TASK ITEM
Every line below from the one containing "From S2P Require" through the one containing "type, dpl, present" must be transcribed exactly. Omit all lines outside that stretch.

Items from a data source
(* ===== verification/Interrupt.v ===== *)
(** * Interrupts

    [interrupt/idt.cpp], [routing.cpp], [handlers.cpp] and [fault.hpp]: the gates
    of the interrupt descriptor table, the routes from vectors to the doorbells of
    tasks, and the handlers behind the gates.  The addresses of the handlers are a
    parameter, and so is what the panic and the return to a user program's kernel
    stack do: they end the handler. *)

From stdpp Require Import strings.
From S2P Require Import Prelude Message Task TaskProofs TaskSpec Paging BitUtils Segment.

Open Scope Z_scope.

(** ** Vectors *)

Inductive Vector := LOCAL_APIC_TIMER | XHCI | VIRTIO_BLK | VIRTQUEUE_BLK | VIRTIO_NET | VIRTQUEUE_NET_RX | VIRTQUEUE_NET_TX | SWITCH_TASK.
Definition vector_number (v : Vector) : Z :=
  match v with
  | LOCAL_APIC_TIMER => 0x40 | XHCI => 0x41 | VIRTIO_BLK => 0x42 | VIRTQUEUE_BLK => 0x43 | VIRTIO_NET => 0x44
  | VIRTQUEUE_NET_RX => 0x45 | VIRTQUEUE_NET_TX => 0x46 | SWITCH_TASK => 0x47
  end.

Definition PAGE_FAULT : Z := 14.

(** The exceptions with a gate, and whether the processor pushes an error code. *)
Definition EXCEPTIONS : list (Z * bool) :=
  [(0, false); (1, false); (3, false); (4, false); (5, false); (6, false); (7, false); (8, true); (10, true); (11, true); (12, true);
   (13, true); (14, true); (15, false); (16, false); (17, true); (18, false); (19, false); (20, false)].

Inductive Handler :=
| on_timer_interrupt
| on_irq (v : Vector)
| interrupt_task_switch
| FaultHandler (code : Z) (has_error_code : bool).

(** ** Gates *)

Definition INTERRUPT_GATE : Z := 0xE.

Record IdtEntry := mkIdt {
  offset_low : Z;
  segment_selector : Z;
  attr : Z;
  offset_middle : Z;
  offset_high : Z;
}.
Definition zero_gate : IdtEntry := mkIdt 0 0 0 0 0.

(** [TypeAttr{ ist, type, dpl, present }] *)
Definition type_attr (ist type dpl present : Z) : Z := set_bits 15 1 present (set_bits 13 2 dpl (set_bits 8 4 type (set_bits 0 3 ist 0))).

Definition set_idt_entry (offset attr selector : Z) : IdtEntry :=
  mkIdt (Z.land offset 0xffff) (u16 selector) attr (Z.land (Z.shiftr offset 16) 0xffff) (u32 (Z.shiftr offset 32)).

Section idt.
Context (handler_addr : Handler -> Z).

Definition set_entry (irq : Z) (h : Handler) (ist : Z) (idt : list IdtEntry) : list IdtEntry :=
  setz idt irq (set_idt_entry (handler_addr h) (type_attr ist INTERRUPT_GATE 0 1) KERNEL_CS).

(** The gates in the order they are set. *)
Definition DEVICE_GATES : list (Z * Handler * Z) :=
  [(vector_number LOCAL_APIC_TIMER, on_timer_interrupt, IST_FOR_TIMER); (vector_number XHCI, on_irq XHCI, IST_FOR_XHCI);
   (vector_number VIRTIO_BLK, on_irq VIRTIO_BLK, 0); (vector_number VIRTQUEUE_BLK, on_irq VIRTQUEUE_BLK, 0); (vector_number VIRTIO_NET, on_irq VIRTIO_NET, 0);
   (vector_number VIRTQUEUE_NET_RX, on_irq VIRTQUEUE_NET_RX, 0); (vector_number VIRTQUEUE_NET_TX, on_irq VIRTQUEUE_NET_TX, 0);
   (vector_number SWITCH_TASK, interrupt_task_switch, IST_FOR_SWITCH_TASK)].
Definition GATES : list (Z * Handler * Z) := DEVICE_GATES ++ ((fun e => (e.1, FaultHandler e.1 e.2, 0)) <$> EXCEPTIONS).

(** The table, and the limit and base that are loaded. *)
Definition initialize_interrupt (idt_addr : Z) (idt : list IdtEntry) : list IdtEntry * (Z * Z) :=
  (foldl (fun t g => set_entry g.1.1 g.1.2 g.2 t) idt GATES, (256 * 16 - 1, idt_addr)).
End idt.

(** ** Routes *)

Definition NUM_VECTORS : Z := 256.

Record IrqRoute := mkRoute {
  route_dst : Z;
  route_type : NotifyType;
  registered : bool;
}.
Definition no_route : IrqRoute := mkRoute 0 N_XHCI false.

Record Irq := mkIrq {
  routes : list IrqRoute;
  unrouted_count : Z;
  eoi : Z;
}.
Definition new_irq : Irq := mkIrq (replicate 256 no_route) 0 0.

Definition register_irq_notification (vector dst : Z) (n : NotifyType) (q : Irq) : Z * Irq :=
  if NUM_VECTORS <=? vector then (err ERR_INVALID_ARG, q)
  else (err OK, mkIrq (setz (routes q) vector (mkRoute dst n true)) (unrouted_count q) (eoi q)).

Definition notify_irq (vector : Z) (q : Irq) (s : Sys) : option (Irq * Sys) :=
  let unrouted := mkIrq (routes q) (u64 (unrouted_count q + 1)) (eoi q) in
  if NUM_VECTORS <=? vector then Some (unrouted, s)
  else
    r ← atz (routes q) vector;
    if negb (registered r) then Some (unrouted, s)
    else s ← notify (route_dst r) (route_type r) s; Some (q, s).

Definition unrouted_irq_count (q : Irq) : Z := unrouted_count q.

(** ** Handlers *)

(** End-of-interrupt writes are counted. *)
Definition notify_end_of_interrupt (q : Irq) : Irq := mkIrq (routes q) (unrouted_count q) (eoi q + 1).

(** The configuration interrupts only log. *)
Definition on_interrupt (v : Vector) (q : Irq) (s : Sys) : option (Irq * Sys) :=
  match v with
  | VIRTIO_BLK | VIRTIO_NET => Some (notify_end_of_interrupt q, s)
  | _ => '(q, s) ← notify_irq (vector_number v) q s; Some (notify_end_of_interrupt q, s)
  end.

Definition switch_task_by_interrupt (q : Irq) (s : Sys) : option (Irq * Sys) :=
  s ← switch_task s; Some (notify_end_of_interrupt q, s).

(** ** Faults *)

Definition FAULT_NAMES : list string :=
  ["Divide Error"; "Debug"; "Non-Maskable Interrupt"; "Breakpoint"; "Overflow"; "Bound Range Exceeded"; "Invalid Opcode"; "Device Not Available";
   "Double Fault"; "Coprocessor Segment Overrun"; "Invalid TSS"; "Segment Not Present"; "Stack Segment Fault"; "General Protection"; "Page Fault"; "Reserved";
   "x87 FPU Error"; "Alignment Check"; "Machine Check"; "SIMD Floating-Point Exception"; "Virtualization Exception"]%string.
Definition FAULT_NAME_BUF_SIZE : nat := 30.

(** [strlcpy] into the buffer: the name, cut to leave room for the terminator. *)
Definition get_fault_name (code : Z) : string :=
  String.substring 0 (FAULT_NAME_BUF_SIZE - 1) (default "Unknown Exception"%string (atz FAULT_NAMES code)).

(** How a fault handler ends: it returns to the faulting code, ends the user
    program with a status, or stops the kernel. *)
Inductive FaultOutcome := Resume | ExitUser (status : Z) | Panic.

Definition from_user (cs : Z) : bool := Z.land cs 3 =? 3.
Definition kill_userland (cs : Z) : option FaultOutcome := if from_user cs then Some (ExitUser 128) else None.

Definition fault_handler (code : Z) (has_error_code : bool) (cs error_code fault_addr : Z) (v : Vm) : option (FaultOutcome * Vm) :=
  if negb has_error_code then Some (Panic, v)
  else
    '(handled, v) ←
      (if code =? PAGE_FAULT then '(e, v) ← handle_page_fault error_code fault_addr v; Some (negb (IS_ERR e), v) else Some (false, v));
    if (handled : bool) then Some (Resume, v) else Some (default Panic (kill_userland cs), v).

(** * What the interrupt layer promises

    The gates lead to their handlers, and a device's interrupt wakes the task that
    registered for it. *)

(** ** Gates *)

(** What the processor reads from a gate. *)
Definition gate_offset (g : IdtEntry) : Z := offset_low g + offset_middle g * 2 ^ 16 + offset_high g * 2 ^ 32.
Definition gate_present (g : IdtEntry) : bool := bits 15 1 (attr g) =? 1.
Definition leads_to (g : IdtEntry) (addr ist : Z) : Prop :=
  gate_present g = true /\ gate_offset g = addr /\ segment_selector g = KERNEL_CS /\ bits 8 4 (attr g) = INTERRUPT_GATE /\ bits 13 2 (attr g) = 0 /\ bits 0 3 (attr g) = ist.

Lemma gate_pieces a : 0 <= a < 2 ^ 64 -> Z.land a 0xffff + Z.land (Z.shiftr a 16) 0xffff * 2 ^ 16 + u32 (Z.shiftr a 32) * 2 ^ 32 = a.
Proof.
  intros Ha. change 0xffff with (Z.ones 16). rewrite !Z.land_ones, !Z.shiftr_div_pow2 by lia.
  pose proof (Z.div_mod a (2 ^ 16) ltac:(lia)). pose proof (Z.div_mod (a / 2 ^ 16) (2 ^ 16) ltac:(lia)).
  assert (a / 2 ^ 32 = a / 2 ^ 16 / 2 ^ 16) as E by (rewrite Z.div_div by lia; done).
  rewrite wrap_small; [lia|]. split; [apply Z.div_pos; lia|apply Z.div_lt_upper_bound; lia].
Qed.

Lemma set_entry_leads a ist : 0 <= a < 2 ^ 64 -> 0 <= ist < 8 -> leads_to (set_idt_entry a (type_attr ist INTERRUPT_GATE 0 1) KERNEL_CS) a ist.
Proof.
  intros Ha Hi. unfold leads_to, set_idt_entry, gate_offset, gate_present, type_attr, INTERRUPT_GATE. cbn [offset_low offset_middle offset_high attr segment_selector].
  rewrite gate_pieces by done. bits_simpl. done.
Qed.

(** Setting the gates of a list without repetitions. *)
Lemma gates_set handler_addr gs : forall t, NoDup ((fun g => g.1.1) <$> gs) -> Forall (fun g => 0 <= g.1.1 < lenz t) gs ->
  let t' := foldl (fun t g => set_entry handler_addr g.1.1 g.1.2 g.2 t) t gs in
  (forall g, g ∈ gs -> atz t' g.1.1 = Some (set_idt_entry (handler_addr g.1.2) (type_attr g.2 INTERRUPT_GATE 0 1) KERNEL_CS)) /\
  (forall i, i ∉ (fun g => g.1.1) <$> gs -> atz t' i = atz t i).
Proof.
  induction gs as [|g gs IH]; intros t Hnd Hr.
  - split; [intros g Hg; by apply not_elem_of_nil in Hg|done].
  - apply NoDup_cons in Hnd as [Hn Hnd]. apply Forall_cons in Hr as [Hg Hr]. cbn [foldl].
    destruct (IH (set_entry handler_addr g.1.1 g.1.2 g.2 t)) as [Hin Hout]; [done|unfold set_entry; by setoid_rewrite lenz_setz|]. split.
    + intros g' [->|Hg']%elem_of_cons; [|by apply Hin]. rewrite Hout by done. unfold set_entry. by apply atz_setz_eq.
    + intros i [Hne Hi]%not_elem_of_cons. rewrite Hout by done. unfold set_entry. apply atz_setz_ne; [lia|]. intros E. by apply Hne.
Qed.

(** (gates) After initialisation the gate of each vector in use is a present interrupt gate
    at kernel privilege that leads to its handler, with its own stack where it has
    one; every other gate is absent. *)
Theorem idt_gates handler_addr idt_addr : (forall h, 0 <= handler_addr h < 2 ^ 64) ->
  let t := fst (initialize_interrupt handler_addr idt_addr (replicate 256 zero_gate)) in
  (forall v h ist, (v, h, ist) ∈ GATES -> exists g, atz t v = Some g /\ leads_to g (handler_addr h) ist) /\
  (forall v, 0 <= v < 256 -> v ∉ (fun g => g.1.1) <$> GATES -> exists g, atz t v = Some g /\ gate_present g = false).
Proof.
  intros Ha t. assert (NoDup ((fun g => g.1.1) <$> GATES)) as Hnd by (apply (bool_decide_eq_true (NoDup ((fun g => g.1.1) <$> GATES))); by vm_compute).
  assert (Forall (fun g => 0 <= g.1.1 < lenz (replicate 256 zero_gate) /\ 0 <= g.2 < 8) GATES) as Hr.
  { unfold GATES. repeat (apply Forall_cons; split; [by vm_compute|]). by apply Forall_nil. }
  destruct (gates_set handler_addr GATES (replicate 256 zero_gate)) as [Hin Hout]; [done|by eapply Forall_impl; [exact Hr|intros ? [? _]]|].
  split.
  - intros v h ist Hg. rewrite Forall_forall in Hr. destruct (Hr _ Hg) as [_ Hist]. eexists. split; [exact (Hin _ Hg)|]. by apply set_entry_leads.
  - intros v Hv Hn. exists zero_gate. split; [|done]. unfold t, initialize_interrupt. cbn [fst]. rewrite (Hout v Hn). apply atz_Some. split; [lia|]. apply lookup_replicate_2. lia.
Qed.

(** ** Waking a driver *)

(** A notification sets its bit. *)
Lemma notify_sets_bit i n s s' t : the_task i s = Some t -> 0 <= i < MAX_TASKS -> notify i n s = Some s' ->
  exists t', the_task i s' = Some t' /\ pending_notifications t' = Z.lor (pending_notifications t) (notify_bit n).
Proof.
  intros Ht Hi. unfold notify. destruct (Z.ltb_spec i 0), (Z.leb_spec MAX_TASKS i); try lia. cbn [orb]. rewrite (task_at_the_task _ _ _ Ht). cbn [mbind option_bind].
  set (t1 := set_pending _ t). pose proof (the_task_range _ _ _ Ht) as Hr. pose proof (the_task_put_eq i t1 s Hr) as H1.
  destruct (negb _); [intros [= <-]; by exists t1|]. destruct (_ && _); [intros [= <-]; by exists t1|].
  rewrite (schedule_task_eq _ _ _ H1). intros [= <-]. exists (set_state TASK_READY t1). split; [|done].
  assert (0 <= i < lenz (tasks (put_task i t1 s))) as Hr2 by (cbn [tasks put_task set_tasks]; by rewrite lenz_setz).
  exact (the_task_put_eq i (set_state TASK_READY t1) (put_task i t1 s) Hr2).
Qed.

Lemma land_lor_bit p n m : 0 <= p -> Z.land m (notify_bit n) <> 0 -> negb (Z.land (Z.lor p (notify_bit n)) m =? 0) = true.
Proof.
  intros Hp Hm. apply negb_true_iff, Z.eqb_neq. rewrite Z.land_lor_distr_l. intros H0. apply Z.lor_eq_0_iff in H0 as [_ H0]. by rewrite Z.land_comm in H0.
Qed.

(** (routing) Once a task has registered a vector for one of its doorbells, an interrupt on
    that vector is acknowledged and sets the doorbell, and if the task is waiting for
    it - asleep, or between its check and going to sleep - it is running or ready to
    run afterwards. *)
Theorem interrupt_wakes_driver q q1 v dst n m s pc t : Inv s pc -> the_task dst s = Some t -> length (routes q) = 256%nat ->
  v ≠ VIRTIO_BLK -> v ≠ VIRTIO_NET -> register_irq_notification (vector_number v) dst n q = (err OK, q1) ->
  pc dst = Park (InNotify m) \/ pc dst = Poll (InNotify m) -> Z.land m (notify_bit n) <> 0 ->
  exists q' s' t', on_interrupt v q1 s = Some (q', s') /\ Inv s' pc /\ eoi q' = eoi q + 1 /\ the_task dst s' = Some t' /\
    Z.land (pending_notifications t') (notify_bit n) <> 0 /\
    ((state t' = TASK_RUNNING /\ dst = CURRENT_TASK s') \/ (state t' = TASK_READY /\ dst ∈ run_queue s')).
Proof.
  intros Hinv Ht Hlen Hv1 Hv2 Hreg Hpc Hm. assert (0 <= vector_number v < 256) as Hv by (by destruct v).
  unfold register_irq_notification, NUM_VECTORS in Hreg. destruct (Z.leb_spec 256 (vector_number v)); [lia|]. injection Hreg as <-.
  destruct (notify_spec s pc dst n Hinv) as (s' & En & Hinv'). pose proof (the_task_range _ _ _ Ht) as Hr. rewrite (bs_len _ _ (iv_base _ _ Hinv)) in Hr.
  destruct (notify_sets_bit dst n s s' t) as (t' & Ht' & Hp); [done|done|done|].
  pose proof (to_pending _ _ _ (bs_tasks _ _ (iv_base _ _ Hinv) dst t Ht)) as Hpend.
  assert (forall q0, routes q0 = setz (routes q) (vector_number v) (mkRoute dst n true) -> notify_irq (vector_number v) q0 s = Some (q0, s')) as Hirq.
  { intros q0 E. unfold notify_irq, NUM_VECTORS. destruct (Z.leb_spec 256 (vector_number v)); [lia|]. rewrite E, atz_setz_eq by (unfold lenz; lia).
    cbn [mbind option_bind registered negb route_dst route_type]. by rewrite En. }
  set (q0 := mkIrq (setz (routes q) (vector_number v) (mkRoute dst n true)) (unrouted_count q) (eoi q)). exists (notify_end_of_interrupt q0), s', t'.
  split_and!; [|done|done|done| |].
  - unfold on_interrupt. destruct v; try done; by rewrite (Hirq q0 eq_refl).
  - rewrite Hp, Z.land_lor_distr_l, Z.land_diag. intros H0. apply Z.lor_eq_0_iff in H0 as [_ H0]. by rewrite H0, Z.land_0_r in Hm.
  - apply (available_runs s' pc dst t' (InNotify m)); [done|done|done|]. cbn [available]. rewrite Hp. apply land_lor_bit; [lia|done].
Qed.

YOUR RESPONSE
From S2P Require Import Prelude Message Task TaskProofs TaskSpec Paging BitUtils Segment.

Open Scope Z_scope.

(** ** Vectors *)

Inductive Vector := LOCAL_APIC_TIMER | XHCI | VIRTIO_BLK | VIRTQUEUE_BLK | VIRTIO_NET | VIRTQUEUE_NET_RX | VIRTQUEUE_NET_TX | SWITCH_TASK.
Definition vector_number (v : Vector) : Z :=
  match v with
  | LOCAL_APIC_TIMER => 0x40 | XHCI => 0x41 | VIRTIO_BLK => 0x42 | VIRTQUEUE_BLK => 0x43 | VIRTIO_NET => 0x44
  | VIRTQUEUE_NET_RX => 0x45 | VIRTQUEUE_NET_TX => 0x46 | SWITCH_TASK => 0x47
  end.

Definition PAGE_FAULT : Z := 14.

(** The exceptions with a gate, and whether the processor pushes an error code. *)
Definition EXCEPTIONS : list (Z * bool) :=
  [(0, false); (1, false); (3, false); (4, false); (5, false); (6, false); (7, false); (8, true); (10, true); (11, true); (12, true);
   (13, true); (14, true); (15, false); (16, false); (17, true); (18, false); (19, false); (20, false)].

Inductive Handler :=
| on_timer_interrupt
| on_irq (v : Vector)
| interrupt_task_switch
| FaultHandler (code : Z) (has_error_code : bool).

(** ** Gates *)

Definition INTERRUPT_GATE : Z := 0xE.

Record IdtEntry := mkIdt {
  offset_low : Z;
  segment_selector : Z;
  attr : Z;
  offset_middle : Z;
  offset_high : Z;
}.
Definition zero_gate : IdtEntry := mkIdt 0 0 0 0 0.

(** [TypeAttr{ ist, type, dpl, present }] *)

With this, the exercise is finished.